Assigned task => Up to and including the line with "induction n as", copy the records below exactly from their first line.

Collected data entries =>
- Opening Delimiter -

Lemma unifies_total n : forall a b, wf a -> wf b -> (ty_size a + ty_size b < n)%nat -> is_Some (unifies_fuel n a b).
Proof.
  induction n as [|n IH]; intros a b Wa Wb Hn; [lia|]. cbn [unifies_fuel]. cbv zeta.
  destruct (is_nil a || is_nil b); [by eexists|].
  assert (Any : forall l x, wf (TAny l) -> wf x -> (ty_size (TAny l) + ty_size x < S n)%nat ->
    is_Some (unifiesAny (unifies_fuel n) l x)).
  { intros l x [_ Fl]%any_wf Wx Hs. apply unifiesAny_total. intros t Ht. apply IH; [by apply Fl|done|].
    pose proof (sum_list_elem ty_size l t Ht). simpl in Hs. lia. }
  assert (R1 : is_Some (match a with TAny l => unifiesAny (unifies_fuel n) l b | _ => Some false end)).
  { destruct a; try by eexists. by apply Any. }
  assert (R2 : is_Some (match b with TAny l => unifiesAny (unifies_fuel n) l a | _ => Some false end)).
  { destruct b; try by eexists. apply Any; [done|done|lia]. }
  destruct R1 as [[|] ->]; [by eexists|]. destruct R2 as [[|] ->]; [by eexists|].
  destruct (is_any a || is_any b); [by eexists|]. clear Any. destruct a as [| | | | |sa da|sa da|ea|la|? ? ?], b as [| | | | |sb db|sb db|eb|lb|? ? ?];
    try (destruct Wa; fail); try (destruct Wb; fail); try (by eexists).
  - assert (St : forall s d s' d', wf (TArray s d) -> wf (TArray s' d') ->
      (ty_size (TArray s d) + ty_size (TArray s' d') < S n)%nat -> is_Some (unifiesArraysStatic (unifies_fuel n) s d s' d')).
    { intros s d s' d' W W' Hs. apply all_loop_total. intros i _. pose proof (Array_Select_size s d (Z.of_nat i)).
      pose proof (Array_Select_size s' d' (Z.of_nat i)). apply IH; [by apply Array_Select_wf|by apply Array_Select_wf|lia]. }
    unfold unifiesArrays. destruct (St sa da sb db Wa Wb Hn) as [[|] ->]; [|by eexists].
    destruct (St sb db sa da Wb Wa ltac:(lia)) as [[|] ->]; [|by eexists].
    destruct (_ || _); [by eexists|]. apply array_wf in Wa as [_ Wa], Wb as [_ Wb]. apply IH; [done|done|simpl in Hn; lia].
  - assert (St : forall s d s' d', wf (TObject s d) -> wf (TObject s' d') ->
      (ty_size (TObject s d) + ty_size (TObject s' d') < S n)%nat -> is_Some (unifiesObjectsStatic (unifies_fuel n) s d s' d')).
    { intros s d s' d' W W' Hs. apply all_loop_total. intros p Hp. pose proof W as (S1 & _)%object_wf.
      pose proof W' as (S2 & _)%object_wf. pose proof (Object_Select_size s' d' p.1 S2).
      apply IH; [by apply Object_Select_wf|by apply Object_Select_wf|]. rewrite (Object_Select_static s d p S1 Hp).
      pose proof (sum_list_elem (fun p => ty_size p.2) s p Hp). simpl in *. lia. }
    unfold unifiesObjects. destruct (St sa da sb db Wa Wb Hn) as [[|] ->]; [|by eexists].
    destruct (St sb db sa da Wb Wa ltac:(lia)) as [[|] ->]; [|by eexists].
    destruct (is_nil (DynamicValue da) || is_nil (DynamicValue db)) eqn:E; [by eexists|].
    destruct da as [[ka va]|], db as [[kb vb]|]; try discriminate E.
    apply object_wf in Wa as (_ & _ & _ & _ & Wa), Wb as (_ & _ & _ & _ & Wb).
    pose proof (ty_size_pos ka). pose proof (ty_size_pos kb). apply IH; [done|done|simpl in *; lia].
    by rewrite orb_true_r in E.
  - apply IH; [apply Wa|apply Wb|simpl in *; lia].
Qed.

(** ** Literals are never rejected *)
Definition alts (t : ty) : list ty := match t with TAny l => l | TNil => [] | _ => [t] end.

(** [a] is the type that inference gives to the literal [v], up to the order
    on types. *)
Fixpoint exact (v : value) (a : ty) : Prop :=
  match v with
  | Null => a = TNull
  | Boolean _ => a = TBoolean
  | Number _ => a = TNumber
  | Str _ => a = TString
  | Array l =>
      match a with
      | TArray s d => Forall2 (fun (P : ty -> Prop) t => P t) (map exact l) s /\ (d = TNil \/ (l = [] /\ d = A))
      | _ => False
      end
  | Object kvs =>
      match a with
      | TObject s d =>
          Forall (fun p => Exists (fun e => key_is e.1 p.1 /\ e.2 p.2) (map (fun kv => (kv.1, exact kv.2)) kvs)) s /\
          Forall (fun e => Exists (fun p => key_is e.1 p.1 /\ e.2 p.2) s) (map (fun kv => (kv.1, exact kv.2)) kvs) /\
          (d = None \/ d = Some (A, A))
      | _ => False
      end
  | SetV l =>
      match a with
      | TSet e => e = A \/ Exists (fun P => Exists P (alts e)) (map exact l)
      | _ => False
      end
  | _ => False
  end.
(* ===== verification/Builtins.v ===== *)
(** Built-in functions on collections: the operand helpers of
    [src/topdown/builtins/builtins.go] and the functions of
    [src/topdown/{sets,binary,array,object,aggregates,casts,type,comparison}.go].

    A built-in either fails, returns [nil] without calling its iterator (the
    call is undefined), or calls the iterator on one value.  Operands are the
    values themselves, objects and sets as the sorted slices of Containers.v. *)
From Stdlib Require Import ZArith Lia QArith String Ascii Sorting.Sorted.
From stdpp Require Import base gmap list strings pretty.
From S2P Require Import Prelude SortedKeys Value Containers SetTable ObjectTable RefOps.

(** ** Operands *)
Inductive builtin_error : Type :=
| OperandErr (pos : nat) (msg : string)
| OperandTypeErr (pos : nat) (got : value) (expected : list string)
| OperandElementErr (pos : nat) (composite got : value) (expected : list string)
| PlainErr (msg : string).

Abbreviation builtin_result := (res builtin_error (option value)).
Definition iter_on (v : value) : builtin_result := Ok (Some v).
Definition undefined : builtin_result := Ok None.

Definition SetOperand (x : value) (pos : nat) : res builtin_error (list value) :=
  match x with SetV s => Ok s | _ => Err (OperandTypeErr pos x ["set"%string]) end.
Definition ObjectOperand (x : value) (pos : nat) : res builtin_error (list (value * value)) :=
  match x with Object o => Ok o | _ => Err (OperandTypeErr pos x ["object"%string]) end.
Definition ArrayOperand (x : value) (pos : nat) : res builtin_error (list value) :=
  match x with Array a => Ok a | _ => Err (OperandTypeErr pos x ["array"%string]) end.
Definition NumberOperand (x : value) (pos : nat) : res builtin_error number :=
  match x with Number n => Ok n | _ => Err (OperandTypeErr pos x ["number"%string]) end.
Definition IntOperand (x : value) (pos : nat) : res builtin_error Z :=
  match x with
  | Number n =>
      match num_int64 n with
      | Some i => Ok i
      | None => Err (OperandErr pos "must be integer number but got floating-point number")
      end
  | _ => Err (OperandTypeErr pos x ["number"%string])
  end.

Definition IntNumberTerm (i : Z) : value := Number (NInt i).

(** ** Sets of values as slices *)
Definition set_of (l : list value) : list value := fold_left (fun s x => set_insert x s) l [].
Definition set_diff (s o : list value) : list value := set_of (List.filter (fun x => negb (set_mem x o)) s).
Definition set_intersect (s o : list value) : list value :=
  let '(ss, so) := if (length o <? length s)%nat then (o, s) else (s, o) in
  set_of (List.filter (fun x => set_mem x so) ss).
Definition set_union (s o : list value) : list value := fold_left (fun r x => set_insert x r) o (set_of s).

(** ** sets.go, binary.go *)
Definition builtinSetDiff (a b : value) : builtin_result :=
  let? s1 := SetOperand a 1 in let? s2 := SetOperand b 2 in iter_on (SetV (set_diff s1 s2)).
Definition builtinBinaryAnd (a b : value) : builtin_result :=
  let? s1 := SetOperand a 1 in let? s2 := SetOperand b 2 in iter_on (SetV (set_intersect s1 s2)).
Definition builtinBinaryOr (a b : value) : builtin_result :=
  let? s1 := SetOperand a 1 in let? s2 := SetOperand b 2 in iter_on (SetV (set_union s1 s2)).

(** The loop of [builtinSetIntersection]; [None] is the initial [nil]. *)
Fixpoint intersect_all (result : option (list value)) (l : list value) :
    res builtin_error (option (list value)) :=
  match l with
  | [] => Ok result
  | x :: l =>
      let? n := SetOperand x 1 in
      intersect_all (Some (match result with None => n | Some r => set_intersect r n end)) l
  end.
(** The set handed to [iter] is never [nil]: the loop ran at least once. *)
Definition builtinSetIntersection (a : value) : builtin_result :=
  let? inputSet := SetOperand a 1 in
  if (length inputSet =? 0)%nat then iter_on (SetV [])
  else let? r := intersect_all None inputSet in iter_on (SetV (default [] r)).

- Closing Delimiter -

Task solution =>
Lemma unifies_total n : forall a b, wf a -> wf b -> (ty_size a + ty_size b < n)%nat -> is_Some (unifies_fuel n a b).
Proof.
  induction n as [|n IH]; intros a b Wa Wb Hn; [lia|]. cbn [unifies_fuel]. cbv zeta.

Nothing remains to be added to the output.